#### [PROBLEM DESCRIPTION]
Tally how many lines in the material include the word "destruct", then give that figure by itself.
--- PROVIDED ENTRIES ---
(** X16: [deleteRecords] accounts for every record exactly once: the
    deleted and the failed add up to the number of records, there is one
    error message per failed record, and between one and three delete
    requests were sent per record; a failed record does not stop the
    batch. *)
Theorem deleteRecords_accounting
        (remote : DeleteService) (records : list Records.RecordRef) (w : World) :
  let run := deleteRecords remote records w in
  let n := Z.of_nat (List.length records) in
  deleted (fst run) + failed (fst run) = n
  /\ 0 <= deleted (fst run)
  /\ 0 <= failed (fst run)
  /\ Z.of_nat (List.length (errors (fst run))) = failed (fst run)
  /\ (requests w + List.length records <= requests (snd run)
      <= requests w + 3 * List.length records)%nat.
Proof.
  cbv zeta. rewrite deleteRecords_unfold.
  match goal with
  | |- context [deleteLoop remote ?p ?ks w] =>
      destruct (deleteLoop_accounting remote ks p w) as (A1 & A2 & A3 & A4 & A5 & _)
  end.
  cbv zeta in *. rewrite length_map in *.
  cbn [deleted failed errors List.length] in *.
  repeat split; lia.
Qed.

(** X17: every turn of [deleteRecords] takes at least the 50 ms pause:
    when the service's answers take no negative time, the clock has
    moved on by at least 50 ms per record at the end. *)
Theorem deleteRecords_takes_time
        (remote : DeleteService) (records : list Records.RecordRef) (w : World) :
  (forall k, 0 <= latency (remote k)) ->
  clock w + 50 * Z.of_nat (List.length records)
  <= clock (snd (deleteRecords remote records w)).
Proof.
  intros L. rewrite deleteRecords_unfold.
  match goal with
  | |- context [deleteLoop remote ?p ?ks w] =>
      destruct (deleteLoop_accounting remote ks p w) as (_ & _ & _ & _ & _ & C)
  end.
  cbv zeta in C. rewrite length_map in C. exact (C L).
Qed.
---
#### [WRITTEN RESPONSE]
2